The prevalence of thoracic and lumbar spine injuries is 2-3% in blunt trauma victims. Although more rare, approximately 40-50% of these injuries are associated with a neurologic deficit, likely because of the tremendous forces needed to fracture this area of the spine.8 Figure 13 shows a MDCT reconstruction of such an injury, demonstrating a severe T4 on T5 spine fracture-dislocation caused by a high speed motor vehicle accident. In contrast to the numerous studies that have investigated clinical guidelines to evaluate the cervical spine, there are relatively few that guide the evaluation of the thoracic and lumbar spines.62-70 The studies that exist are retrospective reviews and essentially extrapolate the cervical spine data to these regions.71 Several studies demonstrate variables that are associated with spine fractures (listed in Table 4), and identify criteria similar to those used in the NLC or CCR criteria.

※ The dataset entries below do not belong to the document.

Definition _resolve_dynamic_transition (event_type : string) : option transition_row :=
  if decide (event_type ∈ ["signal.child_spawned"; "signal.child_completed";
                           "signal.child_run_completed"]) then None
  else if startswith event_type "signal." then Some (ls_ready, false, true, None)
  else None.

Definition _projection_unchanged_state (p : RunProjection) : transition_row * option string :=
  ((rp_lifecycle_state p, rp_waiting_external p, rp_ready_for_dispatch p, rp_recovery_mode p),
   rp_recovery_reason p).

Definition _resolve_projection_transition (p : RunProjection) (e : RuntimeEvent) :
    transition_row * option string :=
  if bool_decide (rp_lifecycle_state p = ls_completed)
     || _is_lower_priority_operational_conflict p e
     || (bool_decide (rp_lifecycle_state p = ls_aborted)
         && negb (bool_decide (ev_event_type e = "run.cancel_requested")))
  then _projection_unchanged_state p
  else if decide (ev_event_type e = "run.cancel_requested") then
    ((ls_aborted, false, false, Some abort),
     Some (_derive_cancel_reason e (rp_recovery_reason p)))
  else if decide (ev_event_type e = "reconcile.failed") then
    ((ls_waiting_external, true, false, Some human_escalation),
     _derive_recovery_reason e (rp_recovery_reason p))
  else match od_get (ev_event_type e) _STATIC_EVENT_TRANSITIONS with
       | Some row => (row, _derive_recovery_reason e (rp_recovery_reason p))
       | None =>
           match _resolve_dynamic_transition (ev_event_type e) with
           | Some row => (row, rp_recovery_reason p)
           | None => _projection_unchanged_state p
           end
       end.

Definition _extract_child_run_id (e : RuntimeEvent) : option string :=
  match od_get "child_run_id" (payload_of e) with
  | Some (PStr child_run_id) => if decide (child_run_id = "") then None else Some child_run_id
  | _ => None
  end.

Definition _resolve_active_child_runs (p : RunProjection) (e : RuntimeEvent) : list string :=
  if decide (rp_lifecycle_state p ∈ [ls_aborted; ls_completed]) then rp_active_child_runs p
  else match _extract_child_run_id e with
       | None => rp_active_child_runs p
       | Some child_run_id =>
           if decide (ev_event_type e ∈ ["run.child_spawned"; "signal.child_spawned"]) then
             if decide (child_run_id ∈ rp_active_child_runs p) then rp_active_child_runs p
             else rp_active_child_runs p ++ [child_run_id]
           else if decide (ev_event_type e ∈ ["run.child_completed"; "run.child_run_completed";
                             "signal.child_completed"; "signal.child_run_completed"]) then
             filter (fun run_id => run_id <> child_run_id) (rp_active_child_runs p)
           else rp_active_child_runs p
       end.

(** The projection is rebuilt field by field: the fields the constructor call
    does not name ([policy_versions], [task_contract_ref]) take their default. *)
Definition _apply_projection_event (p : RunProjection) (e : RuntimeEvent) : RunProjection :=
  let '((lifecycle_state, waiting_external, ready_for_dispatch, recovery_mode), recovery_reason) :=
    _resolve_projection_transition p e in
  mkRunProjection (rp_run_id p) lifecycle_state (ev_commit_offset e) waiting_external
    ready_for_dispatch (rp_current_action_id p) recovery_mode recovery_reason
    (_resolve_active_child_runs p e) None None.

Definition _validate_projection_authority_input (reject : bool) (e : RuntimeEvent) : bool :=
  negb (reject && bool_decide (ev_event_authority e = derived_diagnostic)).

(** The constructor arguments of the service. *)
Record projection_config := mkProjectionConfig {
  pc_reject_derived_diagnostic : bool;
  pc_event_schema_migrator : option migrator;
  pc_target_event_schema_version : option version
}.

(** [self._projection_by_run] *)
Abbreviation projections := (odict string RunProjection).

Definition _maybe_migrate_event (c : projection_config) (e : RuntimeEvent) : outcome RuntimeEvent :=
  match pc_event_schema_migrator c, pc_target_event_schema_version c with
  | Some m, Some t => migrate m e t
  | _, _ => Ret e
  end.

(** The body of the two loops, for one event. *)
Definition replay_event (c : projection_config) (p : RunProjection) (e : RuntimeEvent) :
    outcome RunProjection :=
  e' ← _maybe_migrate_event c e;
  if _validate_projection_authority_input (pc_reject_derived_diagnostic c) e'
  then mret (_apply_projection_event p e')
  else mret p.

A decision rule developed by Hsu et al was based on published factors shown to be retrospectively associated with thoracolumbar injury.65 A modification of his proposed clinical pathway is shown in Figure 14. This protocol was evaluated by a retrospective chart review in two groups of 100 patients: patients with confirmed thoracolumbar fractures, and randomly selected multi-trauma patients. Hsu reported a sensitivity of 100%, an NPV of 100%, and specificity of 11.3%. As with NEXUS, this specificity is quite low, and thus may cause implementation issues in regions that have a more restrictive threshold for obtaining radiological studies. The most sensitive of the criteria tested was found to be the combination of either back pain or midline tenderness, with a sensitivity of 62.1%. This association has been confirmed by other studies as well.70 The most specific criterion, not unexpectedly, was a palpable step-off over the spine, found to have a specificity of 100%.65 Another factor that should raise one’s index of suspicion for a fracture is a previously identified spine fracture (of the cervical spine, for example).72 This clinical decision rule awaits prospective validation.





Our opinion is that there is very little evidence to support a clinical decision rule for the evaluation of the thoracic and lumbar spines. The level of evidence is Class III. One should maintain a high index of suspicion in high-energy or multi-trauma patients. One spine fracture is often associated with another. A GCS<15 should also increase the level of diligence to rule out fractures of the thoracic and lumbar spine. Until a prospective validation study is performed on a clinical decision rule that assesses these areas of the spine, we recommend looking for the high-risk factors listed in Table 4 and using appropriate clinical judgment. If there is any likelihood of injury, radiographic studies are recommended.